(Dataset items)
☆ ☆ ☆ ☆ ☆

#[global] Open Scope Z_scope.
#[global] Set Default Goal Selector "!".

(** ** Go's fixed-width integers

    A value of a w-bit Go integer is the integer it denotes; [wrap_s]/[wrap_u]
    is the two's complement truncation Go applies to the result of every
    arithmetic operation and conversion.  [int] is 64 bits wide. *)
Definition wrap_s (w z : Z) : Z := (z + 2 ^ (w - 1)) mod 2 ^ w - 2 ^ (w - 1).
Definition wrap_u (w z : Z) : Z := z mod 2 ^ w.

Abbreviation int32 := (wrap_s 32).
Abbreviation int64 := (wrap_s 64).
Abbreviation uint32 := (wrap_u 32).
Abbreviation uint64 := (wrap_u 64).

Definition in_s (w z : Z) : Prop := - 2 ^ (w - 1) <= z < 2 ^ (w - 1).
Definition in_u (w z : Z) : Prop := 0 <= z < 2 ^ w.

#[export] Instance in_s_dec w z : Decision (in_s w z).
Proof. unfold in_s. apply _. Defined.
#[export] Instance in_u_dec w z : Decision (in_u w z).
Proof. unfold in_u. apply _. Defined.

Lemma wrap_s_id w z : 0 < w -> in_s w z -> wrap_s w z = z.
Proof.
  unfold wrap_s, in_s. intros Hw Hz.
  replace (2 ^ w) with (2 * 2 ^ (w - 1)).
  - rewrite Z.mod_small by lia. lia.
  - rewrite <- Z.pow_succ_r by lia. f_equal. lia.
Qed.

Lemma wrap_s_range w z : 0 < w -> in_s w (wrap_s w z).
Proof.
  unfold wrap_s, in_s. intros Hw.
  pose proof (Z.mod_pos_bound (z + 2 ^ (w - 1)) (2 ^ w)) as Hm.
  replace (2 ^ w) with (2 * 2 ^ (w - 1)) in *.
  - assert (0 < 2 ^ (w - 1)) by (apply Z.pow_pos_nonneg; lia). lia.
  - rewrite <- Z.pow_succ_r by lia. f_equal. lia.
Qed.

Lemma wrap_u_id w z : in_u w z -> wrap_u w z = z.
Proof. apply Z.mod_small. Qed.

Lemma wrap_u_range w z : 0 <= w -> in_u w (wrap_u w z).
Proof. intros. apply Z.mod_pos_bound. apply Z.pow_pos_nonneg; lia. Qed.

Lemma int64_id z : - 9223372036854775808 <= z < 9223372036854775808 -> int64 z = z.
Proof. intros. apply wrap_s_id; [lia | exact H]. Qed.
Lemma int32_id z : - 2147483648 <= z < 2147483648 -> int32 z = z.
Proof. intros. apply wrap_s_id; [lia | exact H]. Qed.
Lemma uint64_id z : 0 <= z < 18446744073709551616 -> uint64 z = z.
Proof. exact (wrap_u_id 64 z). Qed.
Lemma uint32_id z : 0 <= z < 4294967296 -> uint32 z = z.
Proof. exact (wrap_u_id 32 z). Qed.

(** ** Panics

    A Go computation that may panic is an [outcome]; [Panic] carries the
    message of the run-time error or of the explicit [panic] call.  Ordinary
    Go errors are values (see [Errors]) and are returned inside [Ret]. *)
Inductive outcome (A : Type) : Type :=
| Ret (a : A)
| Panic (msg : string).
Arguments Ret {A} a.
Arguments Panic {A} msg.

#[export] Instance outcome_ret : MRet outcome := fun A => @Ret A.
#[export] Instance outcome_bind : MBind outcome := fun A B f m =>
  match m with Ret a => f a | Panic s => Panic s end.
#[export] Instance outcome_fmap : FMap outcome := fun A B f m =>
  match m with Ret a => Ret (f a) | Panic s => Panic s end.

Lemma outcome_bind_Ret {A B} (m : outcome A) (f : A -> outcome B) b :
  mbind f m = Ret b <-> exists a, m = Ret a /\ f a = Ret b.
Proof.
  destruct m as [a|s]; simpl; split.
  - intros H. by exists a.
  - intros (a' & [= ->] & H). exact H.
  - discriminate.
  - intros (a' & [=] & _).
Qed.

(** Indexing a slice: the run-time panic outside the bounds. *)
Definition index {A} (l : list A) (i : Z) : outcome A :=
  if (0 <=? i) then
    match l !! Z.to_nat i with
    | Some a => Ret a
    | None => Panic "index out of range"
    end
  else Panic "index out of range".

Definition len {A} (l : list A) : Z := Z.of_nat (length l).

Lemma index_Some {A} (l : list A) i a :
  l !! i = Some a -> index l (Z.of_nat i) = Ret a.
Proof.
  intros H. unfold index. rewrite (proj2 (Z.leb_le 0 (Z.of_nat i))) by lia.
  by rewrite Nat2Z.id, H.
Qed.

Lemma index_lt {A} (l : list A) i :
  0 <= i < len l -> exists a, index l i = Ret a /\ l !! Z.to_nat i = Some a.
Proof.
  unfold len. intros Hi.
  destruct (lookup_lt_is_Some_2 l (Z.to_nat i)) as [a Ha]; [lia |].
  exists a. split; [| done].
  unfold index. rewrite (proj2 (Z.leb_le 0 i)) by lia. by rewrite Ha.
Qed.

(** ** Sums and counting over integer lists *)
Fixpoint zsum (ws : list Z) : Z :=
  match ws with [] => 0 | w :: ws => w + zsum ws end.

Lemma zsum_app l k : zsum (l ++ k) = zsum l + zsum k.
Proof. induction l as [|x l IH]; simpl; [done|]. rewrite IH. lia. Qed.

Lemma zsum_nonneg l : Forall (Z.le 0) l -> 0 <= zsum l.
Proof. induction 1; simpl; lia. Qed.

#[export] Instance zsum_Permutation : Proper (Permutation ==> eq) zsum.
Proof. intros l k H. induction H; simpl; lia. Qed.

(** Go's [for] accumulation at machine width is the mathematical sum while the
    sum of the nonnegative terms stays below 2^63. *)
Lemma foldl_int64_sum {A} (f : A -> Z) l acc :
  0 <= acc -> Forall (fun a => 0 <= f a) l -> acc + zsum (map f l) < 2 ^ 63 ->
  foldl (fun acc a => int64 (acc + f a)) acc l = acc + zsum (map f l).
Proof.
  intros Hacc Hl. revert acc Hacc. induction Hl as [|a l Ha Hl IH]; intros acc Hacc Hs; simpl in *.
  - lia.
  - assert (0 <= zsum (map f l)) by (apply zsum_nonneg, Forall_map; done).
    rewrite int64_id by lia. rewrite IH by lia. lia.
Qed.

Lemma filter_all {A} (P : A -> Prop) `{forall r, Decision (P r)} l :
  Forall P l -> filter P l = l.
Proof. induction 1; [done|]. rewrite filter_cons_True by done. by f_equal. Qed.

Lemma filter_none {A} (P : A -> Prop) `{forall r, Decision (P r)} l :
  Forall (fun x => ~ P x) l -> filter P l = [].
Proof. induction 1; [done|]. by rewrite filter_cons_False. Qed.

(** The members of an integer interval that lie in a subinterval. *)
Lemma filter_seqZ_interval (P : Z -> Prop) `{forall r, Decision (P r)} a b n :
  0 <= a -> 0 <= b -> a + b <= n ->
  (forall r, 0 <= r < n -> P r <-> a <= r < a + b) ->
  filter P (seqZ 0 n) = seqZ a b.
Proof.
  intros Ha Hb Hn HP.
  replace n with (a + (b + (n - a - b))) by lia.
  rewrite 2!seqZ_app, 2!filter_app by lia.
  rewrite (filter_all P (seqZ (0 + a) b)).
  2:{ apply Forall_seqZ. intros r Hr. apply HP; lia. }
  rewrite !filter_none; [by rewrite app_nil_r | |];
    apply Forall_seqZ; intros r Hr; rewrite HP; lia.
Qed.

(** ** Strings (byte strings, as in Go) *)
Definition HasPrefix (s p : string) : bool := String.prefix p s.

Fixpoint string_drop (n : nat) (s : string) : string :=
  match n, s with
  | O, _ => s
  | S n, String _ s => string_drop n s
  | S _, EmptyString => EmptyString
  end.

Definition TrimPrefix (s p : string) : string :=
  if HasPrefix s p then string_drop (String.length p) s else s.

Lemma HasPrefix_spec s p : HasPrefix s p = true <-> exists t, s = p +:+ t.
Proof.
  unfold HasPrefix. revert s. induction p as [|a p IH]; intros s.
  - destruct s; simpl; naive_solver.
  - destruct s as [|b s]; simpl.
    + split; [done | intros [t Ht]; discriminate].
    + destruct (ascii_dec a b) as [->|Hne]; [rewrite IH|].
      * split; intros [t Ht]; exists t; simpl in *; [by rewrite Ht | by injection Ht].
      * split; [done | intros [t Ht]; simpl in *; by injection Ht as -> _].
Qed.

☆ ☆ ☆ ☆ ☆

[DIRECTIONS FOR THIS TASK] In exact wording, restate the lines of the data above from the first through the one holding "Proof. intros. apply Z.mod_pos_bound.", and stop after that line.

[SOLUTION]
#[global] Open Scope Z_scope.
#[global] Set Default Goal Selector "!".

(** ** Go's fixed-width integers

    A value of a w-bit Go integer is the integer it denotes; [wrap_s]/[wrap_u]
    is the two's complement truncation Go applies to the result of every
    arithmetic operation and conversion.  [int] is 64 bits wide. *)
Definition wrap_s (w z : Z) : Z := (z + 2 ^ (w - 1)) mod 2 ^ w - 2 ^ (w - 1).
Definition wrap_u (w z : Z) : Z := z mod 2 ^ w.

Abbreviation int32 := (wrap_s 32).
Abbreviation int64 := (wrap_s 64).
Abbreviation uint32 := (wrap_u 32).
Abbreviation uint64 := (wrap_u 64).

Definition in_s (w z : Z) : Prop := - 2 ^ (w - 1) <= z < 2 ^ (w - 1).
Definition in_u (w z : Z) : Prop := 0 <= z < 2 ^ w.

#[export] Instance in_s_dec w z : Decision (in_s w z).
Proof. unfold in_s. apply _. Defined.
#[export] Instance in_u_dec w z : Decision (in_u w z).
Proof. unfold in_u. apply _. Defined.

Lemma wrap_s_id w z : 0 < w -> in_s w z -> wrap_s w z = z.
Proof.
  unfold wrap_s, in_s. intros Hw Hz.
  replace (2 ^ w) with (2 * 2 ^ (w - 1)).
  - rewrite Z.mod_small by lia. lia.
  - rewrite <- Z.pow_succ_r by lia. f_equal. lia.
Qed.

Lemma wrap_s_range w z : 0 < w -> in_s w (wrap_s w z).
Proof.
  unfold wrap_s, in_s. intros Hw.
  pose proof (Z.mod_pos_bound (z + 2 ^ (w - 1)) (2 ^ w)) as Hm.
  replace (2 ^ w) with (2 * 2 ^ (w - 1)) in *.
  - assert (0 < 2 ^ (w - 1)) by (apply Z.pow_pos_nonneg; lia). lia.
  - rewrite <- Z.pow_succ_r by lia. f_equal. lia.
Qed.

Lemma wrap_u_id w z : in_u w z -> wrap_u w z = z.
Proof. apply Z.mod_small. Qed.

Lemma wrap_u_range w z : 0 <= w -> in_u w (wrap_u w z).
Proof. intros. apply Z.mod_pos_bound. apply Z.pow_pos_nonneg; lia. Qed.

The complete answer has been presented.